■ **TASK INSTRUCTIONS**: Print word for word the first line of the records below and every following line through the one containing "of the demo leaves"; print nothing else.

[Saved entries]
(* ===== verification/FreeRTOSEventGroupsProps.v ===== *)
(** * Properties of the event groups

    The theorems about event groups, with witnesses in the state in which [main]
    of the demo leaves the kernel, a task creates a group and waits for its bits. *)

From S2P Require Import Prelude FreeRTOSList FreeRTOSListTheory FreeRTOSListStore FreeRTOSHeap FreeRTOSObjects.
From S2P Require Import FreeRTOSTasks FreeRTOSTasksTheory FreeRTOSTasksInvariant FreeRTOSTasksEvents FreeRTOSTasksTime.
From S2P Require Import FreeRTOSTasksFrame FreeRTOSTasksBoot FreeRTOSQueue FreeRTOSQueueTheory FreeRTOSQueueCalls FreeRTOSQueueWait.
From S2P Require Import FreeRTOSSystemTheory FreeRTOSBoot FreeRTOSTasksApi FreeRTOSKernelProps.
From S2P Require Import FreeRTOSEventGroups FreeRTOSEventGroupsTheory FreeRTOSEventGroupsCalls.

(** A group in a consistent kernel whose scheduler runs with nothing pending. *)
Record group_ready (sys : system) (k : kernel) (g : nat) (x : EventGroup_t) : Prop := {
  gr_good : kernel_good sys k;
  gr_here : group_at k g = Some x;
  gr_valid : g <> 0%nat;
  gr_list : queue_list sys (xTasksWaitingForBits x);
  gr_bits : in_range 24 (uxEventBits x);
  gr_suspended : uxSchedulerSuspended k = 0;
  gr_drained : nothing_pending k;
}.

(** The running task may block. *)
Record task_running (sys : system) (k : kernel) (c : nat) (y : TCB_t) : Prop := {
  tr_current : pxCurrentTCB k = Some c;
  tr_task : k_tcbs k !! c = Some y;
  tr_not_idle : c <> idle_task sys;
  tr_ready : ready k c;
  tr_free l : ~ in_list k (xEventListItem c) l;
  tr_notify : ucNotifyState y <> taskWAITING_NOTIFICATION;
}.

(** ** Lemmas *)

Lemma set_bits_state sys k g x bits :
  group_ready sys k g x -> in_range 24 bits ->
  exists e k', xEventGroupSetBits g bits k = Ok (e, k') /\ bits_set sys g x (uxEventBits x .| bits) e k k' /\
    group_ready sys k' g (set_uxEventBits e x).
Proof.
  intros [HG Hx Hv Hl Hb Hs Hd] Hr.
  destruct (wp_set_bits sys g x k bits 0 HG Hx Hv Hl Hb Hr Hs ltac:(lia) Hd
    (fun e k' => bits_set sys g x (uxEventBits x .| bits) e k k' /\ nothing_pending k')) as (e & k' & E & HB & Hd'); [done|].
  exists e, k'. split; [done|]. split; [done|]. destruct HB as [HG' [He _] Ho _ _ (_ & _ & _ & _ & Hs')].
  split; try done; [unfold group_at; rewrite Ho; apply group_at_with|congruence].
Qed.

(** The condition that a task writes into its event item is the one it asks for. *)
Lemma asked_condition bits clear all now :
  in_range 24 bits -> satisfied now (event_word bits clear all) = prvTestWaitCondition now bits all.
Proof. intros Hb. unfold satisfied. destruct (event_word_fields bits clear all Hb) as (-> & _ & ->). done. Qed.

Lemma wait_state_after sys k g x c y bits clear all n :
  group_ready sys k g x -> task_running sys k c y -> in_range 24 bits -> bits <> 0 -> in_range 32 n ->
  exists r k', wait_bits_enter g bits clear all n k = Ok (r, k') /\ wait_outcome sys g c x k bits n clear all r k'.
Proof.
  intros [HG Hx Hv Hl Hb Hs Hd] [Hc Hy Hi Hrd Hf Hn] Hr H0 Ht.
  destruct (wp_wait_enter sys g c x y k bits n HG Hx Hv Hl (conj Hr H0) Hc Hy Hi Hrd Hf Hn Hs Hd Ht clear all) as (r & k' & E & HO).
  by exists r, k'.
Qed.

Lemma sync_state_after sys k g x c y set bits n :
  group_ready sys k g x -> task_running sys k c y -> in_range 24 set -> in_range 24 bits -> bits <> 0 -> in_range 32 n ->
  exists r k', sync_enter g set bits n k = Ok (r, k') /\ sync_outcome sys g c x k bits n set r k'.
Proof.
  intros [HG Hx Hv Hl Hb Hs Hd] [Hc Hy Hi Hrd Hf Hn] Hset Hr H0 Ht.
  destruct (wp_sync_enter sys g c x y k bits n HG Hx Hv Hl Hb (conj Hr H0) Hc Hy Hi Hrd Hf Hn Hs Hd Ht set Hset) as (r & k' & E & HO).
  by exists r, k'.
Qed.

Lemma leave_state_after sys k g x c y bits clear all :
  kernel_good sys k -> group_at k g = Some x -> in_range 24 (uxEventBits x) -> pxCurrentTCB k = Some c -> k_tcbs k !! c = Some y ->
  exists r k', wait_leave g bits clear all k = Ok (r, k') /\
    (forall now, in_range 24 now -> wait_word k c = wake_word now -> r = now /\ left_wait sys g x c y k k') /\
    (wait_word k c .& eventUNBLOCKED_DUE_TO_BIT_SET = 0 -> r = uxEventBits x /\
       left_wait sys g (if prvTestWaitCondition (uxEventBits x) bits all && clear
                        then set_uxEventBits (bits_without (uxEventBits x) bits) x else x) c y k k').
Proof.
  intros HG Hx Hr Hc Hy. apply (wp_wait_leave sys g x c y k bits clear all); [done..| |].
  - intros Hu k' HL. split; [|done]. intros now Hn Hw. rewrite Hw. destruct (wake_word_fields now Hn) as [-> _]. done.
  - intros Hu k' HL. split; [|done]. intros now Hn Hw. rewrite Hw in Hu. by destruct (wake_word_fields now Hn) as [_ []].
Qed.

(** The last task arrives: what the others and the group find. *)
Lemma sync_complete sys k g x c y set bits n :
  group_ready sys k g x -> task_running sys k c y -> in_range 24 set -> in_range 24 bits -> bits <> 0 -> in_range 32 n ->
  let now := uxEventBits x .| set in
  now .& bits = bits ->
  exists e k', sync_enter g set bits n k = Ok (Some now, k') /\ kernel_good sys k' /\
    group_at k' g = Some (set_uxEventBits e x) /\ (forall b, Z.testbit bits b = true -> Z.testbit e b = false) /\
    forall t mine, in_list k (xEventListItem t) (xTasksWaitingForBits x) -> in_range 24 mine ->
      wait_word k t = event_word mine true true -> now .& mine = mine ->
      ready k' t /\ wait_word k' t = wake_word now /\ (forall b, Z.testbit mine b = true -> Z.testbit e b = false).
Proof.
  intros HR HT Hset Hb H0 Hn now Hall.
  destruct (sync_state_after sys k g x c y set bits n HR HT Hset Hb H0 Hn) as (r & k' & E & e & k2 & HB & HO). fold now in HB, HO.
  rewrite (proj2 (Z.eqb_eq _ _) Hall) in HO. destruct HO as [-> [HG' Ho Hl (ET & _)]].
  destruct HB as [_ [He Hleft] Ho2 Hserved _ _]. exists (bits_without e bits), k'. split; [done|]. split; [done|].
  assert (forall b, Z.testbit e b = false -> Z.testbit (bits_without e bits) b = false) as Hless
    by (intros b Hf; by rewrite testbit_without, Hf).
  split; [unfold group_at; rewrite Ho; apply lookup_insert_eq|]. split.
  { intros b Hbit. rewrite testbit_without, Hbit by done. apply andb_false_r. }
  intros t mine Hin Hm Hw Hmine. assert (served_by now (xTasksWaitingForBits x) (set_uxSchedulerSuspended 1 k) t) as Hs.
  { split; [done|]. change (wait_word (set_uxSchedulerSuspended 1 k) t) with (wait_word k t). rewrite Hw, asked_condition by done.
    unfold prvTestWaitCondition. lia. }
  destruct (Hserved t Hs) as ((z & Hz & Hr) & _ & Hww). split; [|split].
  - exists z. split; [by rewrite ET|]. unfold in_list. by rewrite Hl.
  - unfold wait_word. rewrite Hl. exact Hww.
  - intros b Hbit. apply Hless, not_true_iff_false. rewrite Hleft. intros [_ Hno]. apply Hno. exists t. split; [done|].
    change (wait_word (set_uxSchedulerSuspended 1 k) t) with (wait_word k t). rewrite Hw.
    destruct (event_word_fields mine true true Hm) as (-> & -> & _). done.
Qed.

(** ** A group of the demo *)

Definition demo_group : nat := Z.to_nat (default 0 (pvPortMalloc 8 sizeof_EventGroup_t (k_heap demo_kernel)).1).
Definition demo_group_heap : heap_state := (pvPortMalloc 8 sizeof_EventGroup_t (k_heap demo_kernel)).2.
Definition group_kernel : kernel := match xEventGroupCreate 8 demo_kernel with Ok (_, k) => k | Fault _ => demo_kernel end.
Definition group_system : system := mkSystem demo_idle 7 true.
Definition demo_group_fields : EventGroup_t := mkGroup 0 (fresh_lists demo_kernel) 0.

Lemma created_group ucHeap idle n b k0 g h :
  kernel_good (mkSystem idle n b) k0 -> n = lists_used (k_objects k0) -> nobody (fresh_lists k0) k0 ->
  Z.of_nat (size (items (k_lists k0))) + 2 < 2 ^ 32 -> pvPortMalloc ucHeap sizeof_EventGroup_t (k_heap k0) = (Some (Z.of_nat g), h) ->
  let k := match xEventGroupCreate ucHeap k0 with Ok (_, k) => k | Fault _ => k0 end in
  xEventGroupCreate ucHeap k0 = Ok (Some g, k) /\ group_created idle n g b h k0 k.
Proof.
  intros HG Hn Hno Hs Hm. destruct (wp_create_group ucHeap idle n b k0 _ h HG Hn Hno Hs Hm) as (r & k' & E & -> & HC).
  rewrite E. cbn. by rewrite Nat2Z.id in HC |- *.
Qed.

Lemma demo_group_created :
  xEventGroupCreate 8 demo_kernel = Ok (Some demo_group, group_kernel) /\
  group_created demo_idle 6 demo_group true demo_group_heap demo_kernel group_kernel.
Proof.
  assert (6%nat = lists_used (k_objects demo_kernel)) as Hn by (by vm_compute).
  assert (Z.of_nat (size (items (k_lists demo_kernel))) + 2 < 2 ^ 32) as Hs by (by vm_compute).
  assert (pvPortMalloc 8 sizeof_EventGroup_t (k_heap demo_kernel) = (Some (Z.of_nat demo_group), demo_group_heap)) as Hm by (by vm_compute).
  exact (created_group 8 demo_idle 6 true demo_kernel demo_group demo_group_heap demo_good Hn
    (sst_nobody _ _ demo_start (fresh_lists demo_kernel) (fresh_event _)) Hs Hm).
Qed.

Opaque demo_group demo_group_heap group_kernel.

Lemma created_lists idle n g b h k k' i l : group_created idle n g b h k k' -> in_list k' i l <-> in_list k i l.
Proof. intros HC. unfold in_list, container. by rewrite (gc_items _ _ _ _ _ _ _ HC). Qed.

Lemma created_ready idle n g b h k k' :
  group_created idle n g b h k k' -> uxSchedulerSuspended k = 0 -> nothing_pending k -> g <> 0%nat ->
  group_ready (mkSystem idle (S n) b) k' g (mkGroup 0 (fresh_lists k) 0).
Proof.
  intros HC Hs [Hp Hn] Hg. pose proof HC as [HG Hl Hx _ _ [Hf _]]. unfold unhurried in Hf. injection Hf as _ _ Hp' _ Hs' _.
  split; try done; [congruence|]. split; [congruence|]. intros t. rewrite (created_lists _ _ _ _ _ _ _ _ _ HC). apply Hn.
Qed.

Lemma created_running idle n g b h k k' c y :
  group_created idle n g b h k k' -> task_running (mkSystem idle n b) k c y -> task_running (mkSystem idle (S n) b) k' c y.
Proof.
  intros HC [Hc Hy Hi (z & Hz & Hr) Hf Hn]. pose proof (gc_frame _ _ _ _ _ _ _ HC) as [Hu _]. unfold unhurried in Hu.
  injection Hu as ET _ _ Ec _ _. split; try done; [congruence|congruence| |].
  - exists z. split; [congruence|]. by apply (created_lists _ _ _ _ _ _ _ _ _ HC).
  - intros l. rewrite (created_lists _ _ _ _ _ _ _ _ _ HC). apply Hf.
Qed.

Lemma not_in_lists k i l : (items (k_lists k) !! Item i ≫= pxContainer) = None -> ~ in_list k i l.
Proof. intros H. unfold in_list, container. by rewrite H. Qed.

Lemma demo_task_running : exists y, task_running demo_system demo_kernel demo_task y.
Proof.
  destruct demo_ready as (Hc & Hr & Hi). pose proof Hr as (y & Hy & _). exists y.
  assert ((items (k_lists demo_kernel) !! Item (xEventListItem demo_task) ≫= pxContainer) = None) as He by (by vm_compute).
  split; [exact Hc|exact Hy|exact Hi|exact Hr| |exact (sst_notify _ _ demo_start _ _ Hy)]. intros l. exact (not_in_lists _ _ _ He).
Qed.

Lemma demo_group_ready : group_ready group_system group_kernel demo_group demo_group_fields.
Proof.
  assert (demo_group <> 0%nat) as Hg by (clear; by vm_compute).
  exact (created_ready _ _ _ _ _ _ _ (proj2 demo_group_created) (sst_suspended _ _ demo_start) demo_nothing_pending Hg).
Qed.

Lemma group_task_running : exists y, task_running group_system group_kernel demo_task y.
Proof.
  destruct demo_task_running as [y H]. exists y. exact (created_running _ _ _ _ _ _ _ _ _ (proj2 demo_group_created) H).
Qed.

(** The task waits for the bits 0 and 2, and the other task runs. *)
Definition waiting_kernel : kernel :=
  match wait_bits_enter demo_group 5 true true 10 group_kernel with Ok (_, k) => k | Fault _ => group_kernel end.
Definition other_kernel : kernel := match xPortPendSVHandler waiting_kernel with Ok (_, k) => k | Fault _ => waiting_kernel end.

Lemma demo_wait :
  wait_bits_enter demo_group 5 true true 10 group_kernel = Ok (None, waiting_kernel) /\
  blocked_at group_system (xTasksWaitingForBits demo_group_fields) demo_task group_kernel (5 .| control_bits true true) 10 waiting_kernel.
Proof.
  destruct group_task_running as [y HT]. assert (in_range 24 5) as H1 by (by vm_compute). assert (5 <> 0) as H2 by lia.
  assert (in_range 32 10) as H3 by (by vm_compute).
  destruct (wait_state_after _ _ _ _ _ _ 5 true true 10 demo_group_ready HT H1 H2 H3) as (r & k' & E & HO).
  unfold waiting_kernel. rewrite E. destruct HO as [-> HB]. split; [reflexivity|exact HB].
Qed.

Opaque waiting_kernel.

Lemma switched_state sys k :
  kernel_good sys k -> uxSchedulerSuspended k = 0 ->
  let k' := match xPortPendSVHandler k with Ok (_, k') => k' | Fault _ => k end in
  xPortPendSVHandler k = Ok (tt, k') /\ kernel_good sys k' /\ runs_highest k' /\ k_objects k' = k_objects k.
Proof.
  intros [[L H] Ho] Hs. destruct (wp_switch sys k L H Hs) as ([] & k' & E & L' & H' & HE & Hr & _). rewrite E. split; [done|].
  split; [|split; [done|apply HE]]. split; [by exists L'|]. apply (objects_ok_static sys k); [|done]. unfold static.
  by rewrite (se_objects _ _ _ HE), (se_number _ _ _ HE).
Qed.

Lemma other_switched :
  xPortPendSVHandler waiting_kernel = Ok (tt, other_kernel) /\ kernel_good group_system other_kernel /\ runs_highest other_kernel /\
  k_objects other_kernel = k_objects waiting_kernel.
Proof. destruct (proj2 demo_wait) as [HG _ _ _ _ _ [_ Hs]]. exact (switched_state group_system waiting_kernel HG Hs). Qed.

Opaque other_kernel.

■ **THE ANSWER**:
(* ===== verification/FreeRTOSEventGroupsProps.v ===== *)
(** * Properties of the event groups

    The theorems about event groups, with witnesses in the state in which [main]
    of the demo leaves the kernel, a task creates a group and waits for its bits. *)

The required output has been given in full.